Et pourquoi c’est seulement après les élections législatives et présidentielles que ce livre est publié ? Et pourquoi surtout sa sortie n’a été effectuée qu’à quelques jours de la mise en place du nouveau gouvernement ? A-t-il remué des plaies longtemps oubliées et qui semblaient être guéries, pardonné ou oublié ?

Dans son nouvel ouvrage intitulé : la détention arbitraire d’Alpha Condé, l’ancien ministre K² mentionne dans forme claire l’actuel premier ministre, Ibrahima Kassory Fofana et de Dr Sékou Koureissy Condé, à l’époque ministre de la Sécurité comme responsable de l’arrestation arbitraire de l’actuel locataire de sekoutoureyah.

D’après lui (l’auteur du livre), à la page 16-17 et 18 « le Président Conté avait longtemps décidé de l’arrestation du Professeur Condé, mais Alseny René Gomez n’a jamais voulu le faire directement », peut-on lire à la page 16 de l’œuvre. Et de poursuivre :

 

« A la nomination de Sékou Koureissy Condé comme ministre de la sécurité, celui-ci a décidé de s’acquitter de la tâche à laquelle le président Conté était fortement attaché. Ainsi, Le ministre Ibrahima Kassory Fofana, qui se considérait comme le dauphin, a convaincu Conté que Sékou Koureissy Condé s’engageait à le faire. Dès la nomination de ce dernier, une vaste campagne de désinformation fut minutieusement orchestrée »

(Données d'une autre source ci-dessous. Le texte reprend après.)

(** The podium (lines 111-262): second, first and third place, each with
    its rank, its player [players[i]] and the shown score; an index out of
    range makes the render throw: [None]. *)
Definition podium (s : Screen) : list (option (nat * Player * Z)) :=
  map (fun '(r, i) => option_map (fun p => (r, p, shown s (pid p))) (nth_error (players s) i))
    [(2, 1); (1, 0); (3, 2)]%nat.

(** The statistics panel (lines 379-384); [players[i]] out of range is
    [undefined], whose [.score] throws: [None]. *)
Record Stats := mkStats { total_players : nat; top_score : option float; your_rank : string; your_score : option float }.

Definition stats (s : Screen) : Stats :=
  mkStats (List.length (players s)) (option_map score (nth_error (players s) 0)) "#3"
    (option_map score (nth_error (players s) 2)).

(** ** The running value *)

(** [current] after [k] additions of [inc] to 0. *)
Fixpoint accumulate (k : nat) (inc : float) : float :=
  match k with O => 0%float | S k => (accumulate k inc + inc)%float end.

(** The interval's [current] after [k] firings. *)
Definition running (k : nat) (p : Player) : float :=
  if (k <? steps)%nat then accumulate k (score p / stepsF)%float else score p.

Definition at_step (k : nat) (c : Counter) (p : Player) : Prop :=
  cplayer c = p /\ cstep c = Nat.min k steps /\ active c = (k <? steps)%nat /\ current c = running k p.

Avant de poursuivre à la page 18 en ceci :
« A sa prise de fonctions, Koureissy Condé a affirmé qu’il était capable d’arrêter le Professeur Condé. Il a ajouté que ce qu’Alseny René Gomez n’a pas pu faire, lui il pouvait le faire… Il se rendit à Kouroussa (le 14 décembre 1998) pour y annoncer que le Professeur Condé serait arrêté. Il en fut de même à la veille de son voyage à Boké, au point que beaucoup de ses compagnons demandèrent l’annulation de cette étape ; ce qu’il refusa bien sûr », rapporte t’il à la page 23.

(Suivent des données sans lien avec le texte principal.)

(* ===== verification/Breaker.v ===== *)
(** * The block breaker of [games/GlitchBreaker.tsx]

    [GlitchBreaker] keeps a [GameState] (blocks, score, level, flags and
    combo, lines 16-23 and 36-43), the paddle, the ball's position and
    velocity, and [isGlitching] (lines 44-47).  [initializeLevel] (lines
    54-80) draws forty blocks of random [BLOCK_TYPES] (lines 25-31) and
    resets the ball; the glitch interval (lines 83-100), armed while the
    glitch intensity exceeds 0.6, flips [isGlitching] and re-draws every
    block's [glitched] flag; the game loop (lines 103-189) moves the ball
    every 50 ms with its wall, floor, paddle and block collisions and the
    [damageStability]/[repairStability] calls; the mouse moves the paddle
    (lines 192-202); NEW GAME / PLAY AGAIN run [resetGame] (lines 204-212)
    and PAUSE toggles [isPaused] (line 329).

    The game loop is a [setBallPosition] updater that calls
    [setGameState] with an updater of its own, which mutates the block
    objects it shares with the current state ([block.health--] on the
    shallow copy [[...prev.blocks]]) and writes the closure variable
    [newVelY].  Modelled on values: a hit that does not destroy the block
    leaves the state [prev] with that block's health one lower (the
    mutation is visible through [prev]); a destroyed block is spliced out.
    Two outcomes depend on when React runs these nested updaters, which
    the component does not control: whether the flip of [newVelY] made by
    the inner updater is seen by the [setBallVelocity] call that follows
    it (only if React computed the updater at the call), and whether the
    [combo: 0] update queued from inside the inner updater on a miss
    survives the outer updater's [return prev].  A [Sched] gives both
    choices; the theorems hold for every schedule.

    [Math.random()] is the stream [rng] read in call order; the
    invariant assumes its draws lie in [0, 1), so [Math.floor(r * 5)] is an
    index of [BLOCK_TYPES].  The rest of the application acts on the chaos
    provider as an environment step that keeps stability in [0, 100].
    The component is imported by the dashboard but never rendered
    ([Dashboard.game_cards_inert]). *)

From S2P Require Import Prelude Stability Signals Chaos.
From Stdlib Require Import QArith Qround Qabs Qminmax Lqa ZArith List String Bool Arith Lia.
Import ListNotations.

Open Scope Q_scope.
Open Scope chaos_scope.

Module Breaker.

(** ** Data (lines 7-47) *)

Record GlitchBlock := mkBlock { id : nat; x : Q; y : Q; color : string; health : Z; glitched : bool }.

Record GameState := mkGame {
  blocks : list GlitchBlock;
  score : Z;
  level : Z;
  gameOver : bool;
  isPaused : bool;
  combo : Z
}.

Record BlockType := mkType { tcolor : string; thealth : Z; points : Z }.

Definition BLOCK_TYPES : list BlockType := [
  mkType "#ff006e" 3 10;
  mkType "#00f0ff" 2 20;
  mkType "#39ff14" 1 30;
  mkType "#ffff00" 4 15;
  mkType "#ff00ff" 2 25]%string.

(** A point [{ x, y }]: the ball's position or velocity. *)
Record Point := mkPoint { px : Q; py : Q }.

Definition initialGame : GameState := mkGame [] 0 1 false false 0.

Record World := mkWorld {
  game : GameState;
  paddleX : Q;
  ballPosition : Point;
  ballVelocity : Point;
  isGlitching : bool;
  cs : Chaos.ChaosState;
  rng : nat -> Q;
  rng_pos : nat
}.

Definition with_game g w := mkWorld g (paddleX w) (ballPosition w) (ballVelocity w) (isGlitching w) (cs w) (rng w) (rng_pos w).
Definition with_paddle p w := mkWorld (game w) p (ballPosition w) (ballVelocity w) (isGlitching w) (cs w) (rng w) (rng_pos w).
Definition with_ball b w := mkWorld (game w) (paddleX w) b (ballVelocity w) (isGlitching w) (cs w) (rng w) (rng_pos w).
Definition with_velocity v w := mkWorld (game w) (paddleX w) (ballPosition w) v (isGlitching w) (cs w) (rng w) (rng_pos w).
Definition with_glitching b w := mkWorld (game w) (paddleX w) (ballPosition w) (ballVelocity w) b (cs w) (rng w) (rng_pos w).
Definition with_cs c w := mkWorld (game w) (paddleX w) (ballPosition w) (ballVelocity w) (isGlitching w) c (rng w) (rng_pos w).

Definition set_blocks l g := mkGame l (score g) (level g) (gameOver g) (isPaused g) (combo g).
Definition set_combo c g := mkGame (blocks g) (score g) (level g) (gameOver g) (isPaused g) c.
Definition set_gameOver b g := mkGame (blocks g) (score g) (level g) b (isPaused g) (combo g).
Definition set_paused b g := mkGame (blocks g) (score g) (level g) (gameOver g) b (combo g).
Definition set_health h b := mkBlock (id b) (x b) (y b) (color b) h (glitched b).
Definition set_glitched v b := mkBlock (id b) (x b) (y b) (color b) (health b) v.

(** ** Effects *)

(** [Math.random()] *)
Definition random : St World Q :=
  fun w => (rng w (rng_pos w), mkWorld (game w) (paddleX w) (ballPosition w) (ballVelocity w)
                                       (isGlitching w) (cs w) (rng w) (S (rng_pos w))).

(** [setGameState(updater)], [setBallPosition], [setBallVelocity]. *)
Definition setGameState (f : GameState -> GameState) : St World unit := st_modify (fun w => with_game (f (game w)) w).
Definition setBallPosition (p : Point) : St World unit := st_modify (with_ball p).
Definition setBallVelocity (v : Point) : St World unit := st_modify (with_velocity v).

(** [repairStability] and [damageStability] of the context. *)
Definition repair (a : Q) : St World unit := st_modify (fun w => with_cs (store_repair a (cs w)) w).
Definition damage (a : Q) : St World unit := st_modify (fun w => with_cs (store_damage a (cs w)) w).

(** ** [initializeLevel] (lines 54-80) *)

(** [BLOCK_TYPES[Math.floor(Math.random() * BLOCK_TYPES.length)]] *)
Definition blockType (r : Q) : BlockType :=
  nth (Z.to_nat (Qfloor (r * 5))) BLOCK_TYPES (mkType "" 0 0).

(** The block of the [id]-th iteration, at row [row] and column [col]. *)
Definition block_at (i row col : nat) : St World GlitchBlock :=
  r <- random ;;
  let t := blockType r in
  st_ret (mkBlock i (Qnat col * (25 # 2)) (Qnat row * 8 + 10) (tcolor t) (thealth t) false).

(** The iterations of the two loops, with the running [id]. *)
Definition cells : list (nat * (nat * nat)) :=
  combine (seq 0 40) (flat_map (fun row => map (fun col => (row, col)) (seq 0 8)) (seq 0 5)).

Definition initializeLevel : St World unit :=
  newBlocks <- st_mapM (fun '(i, (row, col)) => block_at i row col) cells ;;
  setGameState (fun prev => mkGame newBlocks (score prev) (level prev) false false (combo prev)) ;;
  setBallPosition (mkPoint 50 80) ;;
  setBallVelocity (mkPoint 2 (-2)).

(** ** The glitch interval (lines 83-100) *)

Definition glitchTick : St World unit :=
  st_modify (fun w => with_glitching (negb (isGlitching w)) w) ;;
  w <- st_get ;;
  newBlocks <- st_mapM (fun b => r <- random ;; st_ret (set_glitched (7 # 10 <? r) b)) (blocks (game w)) ;;
  setGameState (set_blocks newBlocks).

(** ** The game loop (lines 103-189) *)

(** [updatedBlocks.splice(i, 1)] *)
Fixpoint remove_nth {A} (i : nat) (l : list A) : list A :=
  match l, i with
  | [], _ => []
  | _ :: r, O => r
  | a :: r, S k => a :: remove_nth k r
  end.

(** The block at index [i] with its health set, the others unchanged. *)
Fixpoint update_nth {A} (i : nat) (f : A -> A) (l : list A) : list A :=
  match l, i with
  | [], _ => []
  | a :: r, O => f a :: r
  | a :: r, S k => a :: update_nth k f r
  end.

(** [newX >= block.x && newX <= block.x + 12.5 && newY >= block.y && newY <= block.y + 8] *)
Definition inside (nx ny : Q) (b : GlitchBlock) : bool :=
  (x b <=? nx) && (nx <=? x b + (25 # 2)) && (y b <=? ny) && (ny <=? y b + 8).

(** The [for] loop up to the first block the ball hits: a glitched block
    the ball is inside is hit only when a draw exceeds 0.5
    ([!block.glitched || Math.random() > 0.5]). *)
Fixpoint scan (bs : list GlitchBlock) (i : nat) (nx ny : Q) : St World (option (nat * GlitchBlock)) :=
  match bs with
  | [] => st_ret None
  | b :: r =>
      if inside nx ny b then
        if glitched b then
          u <- random ;; if 1 # 2 <? u then st_ret (Some (i, b)) else scan r (S i) nx ny
        else st_ret (Some (i, b))
      else scan r (S i) nx ny
  end.

(** [(BLOCK_TYPES.find(bt => bt.color === block.color)?.points || 10)] *)
Definition points_of (c : string) : Z :=
  match find (fun t => String.eqb (tcolor t) c) BLOCK_TYPES with
  | Some t => if Z.eqb (points t) 0 then 10 else points t
  | None => 10
  end.

(** The [setGameState] updater of lines 138-176 on [prev], with the value
    of [newVelY] it leaves and whether it hit a block: a hit that leaves
    health makes [prev] carry the decremented health (the block object is
    shared) and flips [newVelY]; a hit that destroys the block splices it
    out, calls [repairStability(2)] and scores [points * (combo + 1)]. *)
Definition collide (nx ny : Q) (prev : GameState) (velY : Q) : St World (GameState * Q * bool) :=
  found <- scan (blocks prev) 0 nx ny ;;
  match found with
  | None => st_ret (prev, velY, false)
  | Some (i, b) =>
      let h := (health b - 1)%Z in
      if (h <=? 0)%Z then
        repair 2 ;;
        st_ret (mkGame (remove_nth i (blocks prev)) (score prev + points_of (color b) * (combo prev + 1))
                  (level prev) (gameOver prev) (isPaused prev) (combo prev + 1), velY, true)
      else st_ret (set_blocks (update_nth i (set_health h) (blocks prev)) prev, - velY, true)
  end.

(** How React runs the nested updaters: whether the inner updater's flip of
    [newVelY] reaches [setBallVelocity], and whether the [combo: 0]
    update queued on a miss survives. *)
Record Sched := mkSched { flip_seen : bool; miss_resets : bool }.

(** The walls (lines 113-121). *)
Definition walls (p v : Point) : Point * Point :=
  let nx0 := px p + px v in
  let ny0 := py p + py v in
  let '(nx, vx) := if (nx0 <=? 0) || (100 <=? nx0) then ((if nx0 <=? 0 then 0 else 100), - px v) else (nx0, px v) in
  let '(ny, vy) := if ny0 <=? 0 then (0, - py v) else (ny0, py v) in
  (mkPoint nx ny, mkPoint vx vy).

(** [newY >= 85 && newY <= 90 && newX >= paddleX - 10 && newX <= paddleX + 10] *)
Definition on_paddle (paddle : Q) (p : Point) : bool :=
  (85 <=? py p) && (py p <=? 90) && (paddle - 10 <=? px p) && (px p <=? paddle + 10).

(** One firing of the game loop: the updater of [setBallPosition]. *)
Definition ballTick (sc : Sched) : St World unit :=
  w <- st_get ;;
  let '(np, nv) := walls (ballPosition w) (ballVelocity w) in
  if 100 <=? py np then
    damage 10 ;; setGameState (set_gameOver true)
  else
    let hit := on_paddle (paddleX w) np in
    let vy := if hit then - Qabs (py nv) else py nv in
    let vx := if hit then (px np - paddleX w) / 10 * 3 else px nv in
    st_when hit (repair 1) ;;
    w1 <- st_get ;;
    res <- collide (px np) (py np) (game w1) vy ;;
    let '(g, vy', hitBlock) := res in
    setGameState (fun _ => if hitBlock || negb (miss_resets sc) then g else set_combo 0 g) ;;
    setBallVelocity (mkPoint vx (if flip_seen sc then vy' else vy)) ;;
    setBallPosition np.

(** ** The other handlers *)

(** [setPaddleX(Math.max(10, Math.min(90, x)))] (line 197). *)
Definition handleMouseMove (mx : Q) : St World unit := st_modify (with_paddle (Qmax 10 (Qmin 90 mx))).

(** [resetGame] (lines 204-212). *)
Definition resetGame : St World unit :=
  setGameState (fun prev => mkGame (blocks prev) 0 1 (gameOver prev) (isPaused prev) 0) ;;
  initializeLevel.

(** PAUSE / RESUME (line 329). *)
Definition togglePause : St World unit := setGameState (fun prev => set_paused (negb (isPaused prev)) prev).

(** Mounting: the initial state, then the effect that runs
    [initializeLevel] (lines 50-52). *)
Definition mount (c : Chaos.ChaosState) (rng0 : nat -> Q) : World :=
  st_exec initializeLevel (mkWorld initialGame 50 (mkPoint 50 80) (mkPoint 2 (-2)) false c rng0 0).

(** The component's events.  The game loop runs while the game is neither
    over nor paused (line 104); the glitch interval while the glitch
    intensity exceeds 0.6 (line 84); the rest of the application may
    change the provider's state, keeping stability in [0, 100]. *)
Inductive step : World -> World -> Prop :=
  | step_ball w sc : gameOver (game w) = false -> isPaused (game w) = false -> step w (st_exec (ballTick sc) w)
  | step_glitch w :
      3 # 5 < Signals.glitchIntensity (Chaos.isChaosMode (cs w)) (Chaos.stability (cs w)) ->
      step w (st_exec glitchTick w)
  | step_mouse w mx : step w (st_exec (handleMouseMove mx) w)
  | step_reset w : step w (st_exec resetGame w)
  | step_pause w : step w (st_exec togglePause w)
  | step_env w c : Stability.in_bounds (Chaos.stability c) -> step w (with_cs c w).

Des révélations non des moindres. À l’école croire, « Le ministre de la Sécurité Sékou Koureissy Condé et son mentor Ibrahima Kassory Fofana étaient les plus acharnés…Kassory Fofana avait fait une OPA (offre publique d’achat) sur l’État et l’Administration. Il avait tissé une véritable toile d’araignée sur l’appareil d’État. Pour lui, le Professeur Condé restait le seul obstacle à ses ambitions ». 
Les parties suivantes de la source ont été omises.